[Data supplied Boundary: Start]

Lemma linear_list_failure_is_fatal_witness :
  exists w',
    Linear.fetch_all_closed_tickets
      (sample_env
         (scripted (map issues_reply linear_pages_sample
                    ++ [failure 503 "unavailable"]) (failure 500 "")))
      (Linear.__init__ "key") 5 180 None initial_world
    = (Exc "API request failed: 503 - unavailable", w')
    /\ List.length (log w') = 3%nat.
Proof.
  refine (linear_list_failure_is_fatal _ (Linear.__init__ "key") 5 180 None
            initial_world linear_pages_sample (failure 503 "unavailable")
            "API request failed: 503 - unavailable" [] _ _ eq_refl eq_refl _ _).
  - apply sample_days_back_in_range.
  - unfold days_back_in_range. vm_compute. intuition discriminate.
  - apply serves_scripted.
  - simpl. lia.
Defined.

(** ** The records of a result *)

Lemma linear_process_result E self fuel issue acc w tickets w' :
  Linear.process_issue E self fuel issue acc w = (Ret tickets, w') ->
  (with_id issue = false /\ tickets = acc)
  \/ (with_id issue = true
      /\ exists record, tickets = acc ++ [record] /\ linear_record issue record).
Proof.
  unfold Linear.process_issue, bind, lift, try_except, ret, with_id, issue_id.
  destruct issue as [| | | | | kv]; try discriminate.
  cbn [dict_get dict_lookup].
  destruct (truthy match assoc "id" kv with
                   | Some v => v
                   | None => PNone
                   end); cbn [negb].
  - destruct (Linear.fetch_issue_comments E self fuel _ w)
      as [[comments | x |] w1]; intro H; try discriminate;
      injection H as <- _; right; (split; [reflexivity |]);
      eexists; (split; [reflexivity |]).
    + left. eexists. reflexivity.
    + right. eexists. reflexivity.
  - intro H. injection H as <- _. left. split; reflexivity.
Qed.

Lemma linear_loop_records E self fuel issues :
  forall acc w tickets w',
    for_each (Linear.process_issue E self fuel) issues acc w = (Ret tickets, w') ->
    exists records,
      tickets = acc ++ records
      /\ Forall2 linear_record (filter with_id issues) records.
Proof.
  induction issues as [| issue issues IH]; intros acc w tickets w' H; simpl in H.
  - unfold ret in H. injection H as <- _. exists [].
    split; [symmetry; apply app_nil_r | constructor].
  - bind_inv H. destruct (IH _ _ _ _ H) as (records & -> & Hrec).
    destruct (linear_process_result E self fuel issue acc w a w0 Hm)
      as [[Hid ->] | [Hid (record & -> & Hr)]]; simpl; rewrite Hid.
    + exists records. split; [reflexivity | exact Hrec].
    + exists (record :: records). rewrite <- app_assoc.
      split; [reflexivity | constructor; assumption].
Qed.

Lemma linear_record_issue issue record :
  linear_record issue record -> dict_lookup record "issue" = Some issue.
Proof. intros [[comments ->] | [e ->]]; reflexivity. Qed.

(** X5: the records of a Linear result follow the fetched list: there is
    exactly one record for each ticket that has an identifier, in the order
    of the list, holding that very ticket as its issue, whether its comment
    fetch went well or raised. *)
Theorem linear_records_follow_the_list :
  forall E self fuel sd ed days issues w result w',
    Linear.assemble E self fuel sd ed days issues w = (Ret result, w') ->
    exists tickets,
      lookup_path result ["tickets"] = Some (PList tickets)
      /\ map (fun record => dict_lookup record "issue") tickets
         = map Some (filter with_id issues).
Proof.
  intros E self fuel sd ed days issues w result w' H.
  apply linear_assemble_inv in H. destruct H as (tickets & w1 & Hrun & Hlook).
  exists tickets. split; [exact Hlook |].
  destruct (linear_loop_records E self fuel issues [] w tickets w1 Hrun)
    as (records & -> & Hrec).
  simpl. clear Hlook Hrun.
  generalize dependent (filter with_id issues). intros l Hrec.
  induction Hrec as [| issue record l records Hr _ IH]; [reflexivity |].
  simpl. rewrite (linear_record_issue issue record Hr), IH. reflexivity.
Qed.

Lemma linear_records_follow_the_list_witness :
  exists result w' tickets,
    Linear.assemble linear_site (Linear.__init__ "key") 5
      (mk_datetime 0 (Some 0)) (mk_datetime 0 (Some 0)) 180
      [L1; L2; no_id; L3] initial_world = (Ret result, w')
    /\ lookup_path result ["tickets"] = Some (PList tickets)
    /\ map (fun record => dict_lookup record "issue") tickets
       = [Some L1; Some L2; Some L3].
Proof.
  eexists. eexists.
  match goal with |- exists t, ?A /\ _ => assert (H : A) end.
  { vm_compute. reflexivity. }
  destruct (linear_records_follow_the_list _ _ _ _ _ _ _ _ _ _ H)
    as (tickets & Hlook & Hmap).
  exists tickets. split; [exact H |]. split; [exact Hlook | exact Hmap].
Defined.

(** X6: in every record of a Linear result the count is the length of the
    comment list, and a record that carries an error marker has an empty
    comment list and the count 0. *)
Theorem linear_record_counts :
  forall E self fuel sd ed days issues w result w',
    Linear.assemble E self fuel sd ed days issues w = (Ret result, w') ->
    exists tickets,
      lookup_path result ["tickets"] = Some (PList tickets)
      /\ Forall (fun record =>
                   exists comments,
                     dict_lookup record "comments" = Some (PList comments)
                     /\ dict_lookup record "total_comments"
                        = Some (PInt (Z.of_nat (List.length comments)))
                     /\ (dict_lookup record "error" <> None -> comments = []))
           tickets.
Proof.
  intros E self fuel sd ed days issues w result w' H.
  apply linear_assemble_inv in H. destruct H as (tickets & w1 & Hrun & Hlook).
  exists tickets. split; [exact Hlook |].
  destruct (linear_loop_records E self fuel issues [] w tickets w1 Hrun)
    as (records & -> & Hrec).
  simpl. clear Hlook Hrun.
  generalize dependent (filter with_id issues). intros l Hrec.
  induction Hrec as [| issue record l records Hr _ IH]; constructor.
  - destruct Hr as [[comments ->] | [e ->]].
    + exists comments. repeat split. intro Herr. exfalso. apply Herr.
      reflexivity.
    + exists []. repeat split.
  - exact IH.
Qed.

Lemma linear_record_counts_witness :
  exists result w' tickets,
    Linear.assemble linear_site (Linear.__init__ "key") 5
      (mk_datetime 0 (Some 0)) (mk_datetime 0 (Some 0)) 180
      [L1; L2; no_id; L3] initial_world = (Ret result, w')
    /\ lookup_path result ["tickets"] = Some (PList tickets)
    /\ List.length tickets = 3%nat.
Proof.
  eexists. eexists.
  match goal with |- exists t, ?A /\ _ => assert (H : A) end.
  { vm_compute. reflexivity. }
  destruct (linear_record_counts _ _ _ _ _ _ _ _ _ _ H)
    as (tickets & Hlook & Hall).
  exists tickets. split; [exact H |]. split; [exact Hlook |].
  clear H Hall. vm_compute in Hlook.
  injection Hlook as <-. reflexivity.
Defined.

Lemma pylon_process_result E self issue acc w tickets w' :
  Pylon.process_issue E self issue acc w = (Ret tickets, w') ->
  tickets = acc
  \/ (with_id issue = true
      /\ exists record, tickets = acc ++ [record] /\ pylon_record issue record).
Proof.
  unfold Pylon.process_issue, bind, lift, try_except, ret, with_id, issue_id.
  destruct issue as [| | | | | kv]; try discriminate.
  cbn [dict_get dict_lookup].
  destruct (truthy match assoc "id" kv with
                   | Some v => v
                   | None => PNone
                   end); cbn [negb].
  - destruct (Pylon.get_issue_details E self _ w) as [[d | x |] w1];
      try (intro H; injection H as <- _; left; reflexivity);
      try discriminate.
    destruct (Pylon.get_issue_messages E self _ w1) as [[m | x |] w2];
      try (intro H; injection H as <- _; left; reflexivity);
      try discriminate.
    destruct (py_len m) as [n | x |] eqn:Hlen;
      try (intro H; injection H as <- _; left; reflexivity);
      try discriminate.
    intro H. injection H as <- _. right. split; [reflexivity |].
    eexists. split; [reflexivity |].
    exists d, m, n. split; [reflexivity | exact Hlen].
  - intro H. injection H as <- _. left. reflexivity.
Qed.

Lemma pylon_loop_records E self issues :
  forall acc w tickets w',
    for_each (Pylon.process_issue E self) issues acc w = (Ret tickets, w') ->
    exists kept records,
      tickets = acc ++ records
      /\ subsequence kept (filter with_id issues)
      /\ Forall2 pylon_record kept records.
Proof.
  induction issues as [| issue issues IH]; intros acc w tickets w' H; simpl in H.
  - unfold ret in H. injection H as <- _. exists [], [].
    split; [symmetry; apply app_nil_r | split; constructor].
  - bind_inv H. destruct (IH _ _ _ _ H) as (kept & records & -> & Hsub & Hrec).
    destruct (pylon_process_result E self issue acc w a w0 Hm)
      as [-> | [Hid (record & -> & Hr)]]; simpl.
    + exists kept, records. split; [reflexivity |]. split; [| exact Hrec].
      destruct (with_id issue); [constructor |]; exact Hsub.
    + rewrite Hid. exists (issue :: kept), (record :: records).
      rewrite <- app_assoc. split; [reflexivity |].
      split; constructor; assumption.
Qed.

(** X7: the records of a Pylon result are in the order of the filtered
    list and stem from its tickets with an identifier, each at most once per
    occurrence: the summaries of the records are the summaries of those
    tickets with some left out (the ones whose fetch raised).  In every
    record the count is the length of the message value it holds. *)
Theorem pylon_records_follow_the_list :
  forall E self sd ed days issues w result w',
    Pylon.assemble E self sd ed days issues w = (Ret result, w') ->
    exists tickets,
      lookup_path result ["tickets"] = Some (PList tickets)
      /\ subsequence (map (fun record => dict_lookup record "issue_summary")
                        tickets)
           (map Some (filter with_id issues))
      /\ Forall (fun record =>
                   exists messages total,
                     dict_lookup record "messages" = Some messages
                     /\ dict_lookup record "total_messages" = Some total
                     /\ py_len messages = Ret total) tickets.
Proof.
  intros E self sd ed days issues w result w' H.
  apply pylon_assemble_inv in H. destruct H as (tickets & w1 & Hrun & Hlook).
  exists tickets. split; [exact Hlook |].
  destruct (pylon_loop_records E self issues [] w tickets w1 Hrun)
    as (kept & records & -> & Hsub & Hrec).
  simpl. clear Hlook Hrun. split.
  - assert (Hmap : map (fun record => dict_lookup record "issue_summary")
                     records = map Some kept).
    { clear Hsub. induction Hrec as [| issue record l records' Hr _ IH];
        [reflexivity |].
      destruct Hr as (d & m & n & -> & _). simpl. rewrite IH. reflexivity. }
    rewrite Hmap. clear Hmap Hrec.
    induction Hsub; simpl; constructor; assumption.
  - clear Hsub. induction Hrec as [| issue record l records' Hr _ IH];
      constructor; [| exact IH].
    destruct Hr as (d & m & n & -> & Hlen). exists m, n.
    repeat split. exact Hlen.
Qed.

[Data supplied Boundary: End]

• [Task requirements] Pull every line containing "identifier" out of the data above.

• [Worked solution]
    exactly one record for each ticket that has an identifier, in the order
    list and stem from its tickets with an identifier, each at most once per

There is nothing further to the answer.